TASK ITEM: In the listing that follows, count the lines that include "under", and answer with the total alone.

*** DATASET EXTRACT ***

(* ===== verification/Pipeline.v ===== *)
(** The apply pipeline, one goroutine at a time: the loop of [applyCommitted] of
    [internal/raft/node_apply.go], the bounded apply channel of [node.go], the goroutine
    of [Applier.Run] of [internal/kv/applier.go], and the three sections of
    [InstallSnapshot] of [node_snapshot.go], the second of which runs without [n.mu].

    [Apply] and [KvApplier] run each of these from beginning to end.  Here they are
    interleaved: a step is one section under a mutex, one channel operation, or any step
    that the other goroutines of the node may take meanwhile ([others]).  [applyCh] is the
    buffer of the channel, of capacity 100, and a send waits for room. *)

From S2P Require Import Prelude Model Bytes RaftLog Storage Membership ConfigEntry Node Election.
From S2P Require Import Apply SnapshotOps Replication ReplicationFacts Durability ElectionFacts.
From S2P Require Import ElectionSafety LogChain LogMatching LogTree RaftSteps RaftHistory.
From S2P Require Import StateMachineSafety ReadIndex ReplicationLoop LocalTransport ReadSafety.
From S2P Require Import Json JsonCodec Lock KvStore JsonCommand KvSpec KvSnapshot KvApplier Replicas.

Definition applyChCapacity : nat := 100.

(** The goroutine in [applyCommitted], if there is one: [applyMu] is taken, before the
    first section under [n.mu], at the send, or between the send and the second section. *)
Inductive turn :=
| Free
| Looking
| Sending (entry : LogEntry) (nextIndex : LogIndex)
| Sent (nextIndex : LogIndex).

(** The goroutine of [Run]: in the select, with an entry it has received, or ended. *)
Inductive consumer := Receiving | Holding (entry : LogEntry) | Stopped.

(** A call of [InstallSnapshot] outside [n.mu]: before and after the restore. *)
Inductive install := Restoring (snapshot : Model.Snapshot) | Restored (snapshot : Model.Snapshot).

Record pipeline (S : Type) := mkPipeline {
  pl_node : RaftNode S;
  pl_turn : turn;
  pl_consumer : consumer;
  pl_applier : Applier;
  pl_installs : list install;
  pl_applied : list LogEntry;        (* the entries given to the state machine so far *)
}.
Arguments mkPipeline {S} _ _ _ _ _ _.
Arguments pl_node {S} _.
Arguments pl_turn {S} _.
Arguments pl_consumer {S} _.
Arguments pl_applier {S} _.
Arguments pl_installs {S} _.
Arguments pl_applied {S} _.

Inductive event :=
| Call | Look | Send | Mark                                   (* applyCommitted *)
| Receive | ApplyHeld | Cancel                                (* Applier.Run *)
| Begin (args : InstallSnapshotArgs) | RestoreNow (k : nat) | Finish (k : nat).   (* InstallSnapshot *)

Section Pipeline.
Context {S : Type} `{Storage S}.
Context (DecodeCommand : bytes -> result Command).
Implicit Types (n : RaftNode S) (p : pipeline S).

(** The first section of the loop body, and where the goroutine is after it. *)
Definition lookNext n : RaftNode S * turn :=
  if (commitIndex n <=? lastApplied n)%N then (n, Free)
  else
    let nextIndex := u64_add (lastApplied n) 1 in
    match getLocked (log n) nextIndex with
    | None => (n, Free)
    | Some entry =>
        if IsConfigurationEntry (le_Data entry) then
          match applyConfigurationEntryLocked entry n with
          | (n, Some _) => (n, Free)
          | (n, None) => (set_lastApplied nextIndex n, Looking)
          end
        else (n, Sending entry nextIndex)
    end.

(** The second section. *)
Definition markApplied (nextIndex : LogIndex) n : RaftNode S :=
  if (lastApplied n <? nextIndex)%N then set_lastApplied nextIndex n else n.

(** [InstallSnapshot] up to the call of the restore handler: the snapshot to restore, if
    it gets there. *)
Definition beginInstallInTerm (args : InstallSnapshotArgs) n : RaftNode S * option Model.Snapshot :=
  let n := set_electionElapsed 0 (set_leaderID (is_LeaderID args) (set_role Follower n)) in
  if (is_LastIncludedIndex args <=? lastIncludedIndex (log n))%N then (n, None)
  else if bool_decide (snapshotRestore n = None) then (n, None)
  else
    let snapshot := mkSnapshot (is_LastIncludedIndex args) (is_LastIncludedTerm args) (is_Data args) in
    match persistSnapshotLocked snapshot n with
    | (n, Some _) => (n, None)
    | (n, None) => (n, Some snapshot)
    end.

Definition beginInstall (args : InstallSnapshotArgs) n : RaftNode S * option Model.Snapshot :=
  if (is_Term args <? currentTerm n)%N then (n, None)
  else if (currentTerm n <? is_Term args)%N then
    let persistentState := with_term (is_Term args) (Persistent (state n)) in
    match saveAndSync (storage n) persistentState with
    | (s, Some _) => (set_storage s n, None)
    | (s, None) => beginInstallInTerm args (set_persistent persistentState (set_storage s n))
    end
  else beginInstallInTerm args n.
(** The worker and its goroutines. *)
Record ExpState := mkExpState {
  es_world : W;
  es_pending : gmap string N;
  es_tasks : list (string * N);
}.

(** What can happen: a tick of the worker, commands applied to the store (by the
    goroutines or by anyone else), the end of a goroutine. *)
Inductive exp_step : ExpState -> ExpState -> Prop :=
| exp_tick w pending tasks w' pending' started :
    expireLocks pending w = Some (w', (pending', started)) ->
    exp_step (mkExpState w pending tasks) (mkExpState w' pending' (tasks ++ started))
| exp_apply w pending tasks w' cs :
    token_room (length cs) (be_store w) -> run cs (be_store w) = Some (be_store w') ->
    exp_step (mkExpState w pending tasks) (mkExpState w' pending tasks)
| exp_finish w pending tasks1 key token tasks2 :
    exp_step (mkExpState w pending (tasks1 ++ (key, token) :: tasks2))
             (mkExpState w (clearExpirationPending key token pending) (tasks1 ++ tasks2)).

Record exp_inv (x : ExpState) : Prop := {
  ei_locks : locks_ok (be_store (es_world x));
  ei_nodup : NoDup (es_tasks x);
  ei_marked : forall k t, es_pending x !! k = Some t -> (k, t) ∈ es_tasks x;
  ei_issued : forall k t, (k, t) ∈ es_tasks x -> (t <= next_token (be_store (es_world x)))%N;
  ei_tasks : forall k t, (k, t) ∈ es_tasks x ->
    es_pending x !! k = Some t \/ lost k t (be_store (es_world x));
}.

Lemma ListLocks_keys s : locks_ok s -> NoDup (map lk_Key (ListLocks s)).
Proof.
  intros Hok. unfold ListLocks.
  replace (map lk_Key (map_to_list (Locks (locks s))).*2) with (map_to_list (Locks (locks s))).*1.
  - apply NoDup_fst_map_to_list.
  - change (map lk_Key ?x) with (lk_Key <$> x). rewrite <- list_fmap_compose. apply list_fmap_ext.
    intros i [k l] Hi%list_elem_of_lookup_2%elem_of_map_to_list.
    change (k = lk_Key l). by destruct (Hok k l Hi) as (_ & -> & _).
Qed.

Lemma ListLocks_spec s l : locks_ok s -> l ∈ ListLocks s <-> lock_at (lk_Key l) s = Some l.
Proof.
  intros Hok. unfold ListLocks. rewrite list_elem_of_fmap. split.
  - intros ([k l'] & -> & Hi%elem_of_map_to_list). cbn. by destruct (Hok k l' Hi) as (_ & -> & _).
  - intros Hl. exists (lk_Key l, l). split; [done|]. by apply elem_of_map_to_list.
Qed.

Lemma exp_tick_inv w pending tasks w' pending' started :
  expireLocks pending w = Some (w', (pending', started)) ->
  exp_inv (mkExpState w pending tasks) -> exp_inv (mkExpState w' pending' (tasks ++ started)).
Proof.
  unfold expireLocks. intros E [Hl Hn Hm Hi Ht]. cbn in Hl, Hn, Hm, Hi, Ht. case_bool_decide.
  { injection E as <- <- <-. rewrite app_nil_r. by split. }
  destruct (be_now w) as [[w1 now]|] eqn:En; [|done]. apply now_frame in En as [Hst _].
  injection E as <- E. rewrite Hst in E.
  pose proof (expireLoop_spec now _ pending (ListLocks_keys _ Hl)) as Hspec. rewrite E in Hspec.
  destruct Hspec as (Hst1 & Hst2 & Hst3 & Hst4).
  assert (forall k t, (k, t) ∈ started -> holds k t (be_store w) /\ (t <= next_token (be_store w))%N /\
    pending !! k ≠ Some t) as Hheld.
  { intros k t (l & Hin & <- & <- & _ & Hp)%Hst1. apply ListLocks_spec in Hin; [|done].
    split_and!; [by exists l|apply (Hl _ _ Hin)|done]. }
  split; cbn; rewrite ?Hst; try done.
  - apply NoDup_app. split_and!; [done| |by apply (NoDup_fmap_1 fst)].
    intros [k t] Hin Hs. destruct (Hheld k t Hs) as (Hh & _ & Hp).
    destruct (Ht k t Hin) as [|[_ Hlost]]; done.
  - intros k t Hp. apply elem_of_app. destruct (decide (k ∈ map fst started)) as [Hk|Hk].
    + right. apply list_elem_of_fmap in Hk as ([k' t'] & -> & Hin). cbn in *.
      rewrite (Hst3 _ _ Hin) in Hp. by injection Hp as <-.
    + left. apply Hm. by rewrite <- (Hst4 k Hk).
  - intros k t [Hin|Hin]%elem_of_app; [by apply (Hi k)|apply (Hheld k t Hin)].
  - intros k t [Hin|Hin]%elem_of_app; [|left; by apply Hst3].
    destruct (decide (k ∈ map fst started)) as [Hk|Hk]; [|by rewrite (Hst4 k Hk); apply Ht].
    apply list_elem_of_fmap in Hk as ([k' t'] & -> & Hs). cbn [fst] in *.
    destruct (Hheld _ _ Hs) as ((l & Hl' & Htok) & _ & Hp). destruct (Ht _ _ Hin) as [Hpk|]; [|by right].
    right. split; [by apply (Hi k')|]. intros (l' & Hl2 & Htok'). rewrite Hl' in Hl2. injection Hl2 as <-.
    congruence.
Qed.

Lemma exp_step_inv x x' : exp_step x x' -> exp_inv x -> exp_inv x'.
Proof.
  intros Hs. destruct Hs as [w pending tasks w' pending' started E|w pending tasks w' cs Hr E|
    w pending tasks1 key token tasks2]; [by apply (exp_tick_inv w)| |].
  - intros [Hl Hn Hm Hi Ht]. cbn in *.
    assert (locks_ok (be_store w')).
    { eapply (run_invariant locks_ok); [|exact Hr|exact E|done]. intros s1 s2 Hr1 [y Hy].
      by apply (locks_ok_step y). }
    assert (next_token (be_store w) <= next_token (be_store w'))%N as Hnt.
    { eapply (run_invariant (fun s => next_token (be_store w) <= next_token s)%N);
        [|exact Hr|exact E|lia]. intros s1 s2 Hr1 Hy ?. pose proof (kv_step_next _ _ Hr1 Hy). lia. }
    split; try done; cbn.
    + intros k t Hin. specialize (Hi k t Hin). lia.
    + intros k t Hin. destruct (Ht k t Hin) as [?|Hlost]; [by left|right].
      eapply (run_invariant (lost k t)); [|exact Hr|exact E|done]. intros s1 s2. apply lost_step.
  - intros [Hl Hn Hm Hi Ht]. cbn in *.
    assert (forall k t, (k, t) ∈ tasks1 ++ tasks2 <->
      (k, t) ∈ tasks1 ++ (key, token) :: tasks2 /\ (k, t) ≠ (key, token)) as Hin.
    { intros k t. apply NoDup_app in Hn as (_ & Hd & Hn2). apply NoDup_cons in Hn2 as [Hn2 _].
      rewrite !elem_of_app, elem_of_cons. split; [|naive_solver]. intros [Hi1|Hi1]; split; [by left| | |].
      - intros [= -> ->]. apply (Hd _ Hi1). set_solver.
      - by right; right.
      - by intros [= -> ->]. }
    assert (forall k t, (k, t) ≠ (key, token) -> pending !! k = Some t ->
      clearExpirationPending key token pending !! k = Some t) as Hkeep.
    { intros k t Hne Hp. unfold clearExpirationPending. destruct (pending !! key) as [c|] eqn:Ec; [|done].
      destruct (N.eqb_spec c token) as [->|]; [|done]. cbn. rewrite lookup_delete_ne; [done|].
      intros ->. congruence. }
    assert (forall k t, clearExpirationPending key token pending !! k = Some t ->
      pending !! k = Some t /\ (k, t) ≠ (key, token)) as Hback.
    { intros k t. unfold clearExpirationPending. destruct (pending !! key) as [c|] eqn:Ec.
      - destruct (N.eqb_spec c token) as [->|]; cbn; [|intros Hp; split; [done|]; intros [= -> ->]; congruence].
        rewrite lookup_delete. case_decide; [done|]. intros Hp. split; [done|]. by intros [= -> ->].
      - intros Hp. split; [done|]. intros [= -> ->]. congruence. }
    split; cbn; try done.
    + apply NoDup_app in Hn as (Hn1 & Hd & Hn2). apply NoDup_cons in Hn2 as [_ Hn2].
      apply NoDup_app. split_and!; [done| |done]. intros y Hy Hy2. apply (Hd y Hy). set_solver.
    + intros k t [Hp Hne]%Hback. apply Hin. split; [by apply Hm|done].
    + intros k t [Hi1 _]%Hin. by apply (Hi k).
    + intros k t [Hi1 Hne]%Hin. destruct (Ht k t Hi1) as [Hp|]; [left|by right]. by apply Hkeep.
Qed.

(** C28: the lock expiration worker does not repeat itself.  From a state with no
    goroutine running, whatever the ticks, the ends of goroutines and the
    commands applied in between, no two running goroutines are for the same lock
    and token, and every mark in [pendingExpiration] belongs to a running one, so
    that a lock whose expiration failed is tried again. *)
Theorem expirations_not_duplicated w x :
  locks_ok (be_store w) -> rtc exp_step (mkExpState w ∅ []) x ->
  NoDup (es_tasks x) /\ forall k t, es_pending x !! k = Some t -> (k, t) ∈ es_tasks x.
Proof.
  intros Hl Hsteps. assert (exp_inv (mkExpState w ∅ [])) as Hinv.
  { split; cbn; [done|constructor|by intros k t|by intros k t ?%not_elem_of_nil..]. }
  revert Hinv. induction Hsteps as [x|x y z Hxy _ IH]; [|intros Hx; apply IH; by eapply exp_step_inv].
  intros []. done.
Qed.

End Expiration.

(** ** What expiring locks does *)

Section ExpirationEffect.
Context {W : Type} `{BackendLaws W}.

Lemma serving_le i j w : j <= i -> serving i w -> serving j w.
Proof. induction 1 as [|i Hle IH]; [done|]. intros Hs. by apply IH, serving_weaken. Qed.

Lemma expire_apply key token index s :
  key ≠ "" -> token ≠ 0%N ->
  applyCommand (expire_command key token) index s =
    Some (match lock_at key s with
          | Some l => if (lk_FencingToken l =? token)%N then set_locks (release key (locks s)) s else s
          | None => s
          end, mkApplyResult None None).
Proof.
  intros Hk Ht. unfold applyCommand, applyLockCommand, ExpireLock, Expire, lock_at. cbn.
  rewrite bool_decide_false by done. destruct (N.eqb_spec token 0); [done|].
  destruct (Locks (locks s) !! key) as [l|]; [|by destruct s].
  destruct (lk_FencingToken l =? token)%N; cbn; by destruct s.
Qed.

*** End of DATASET EXTRACT ***

SOLUTION TO THE PROBLEM: 2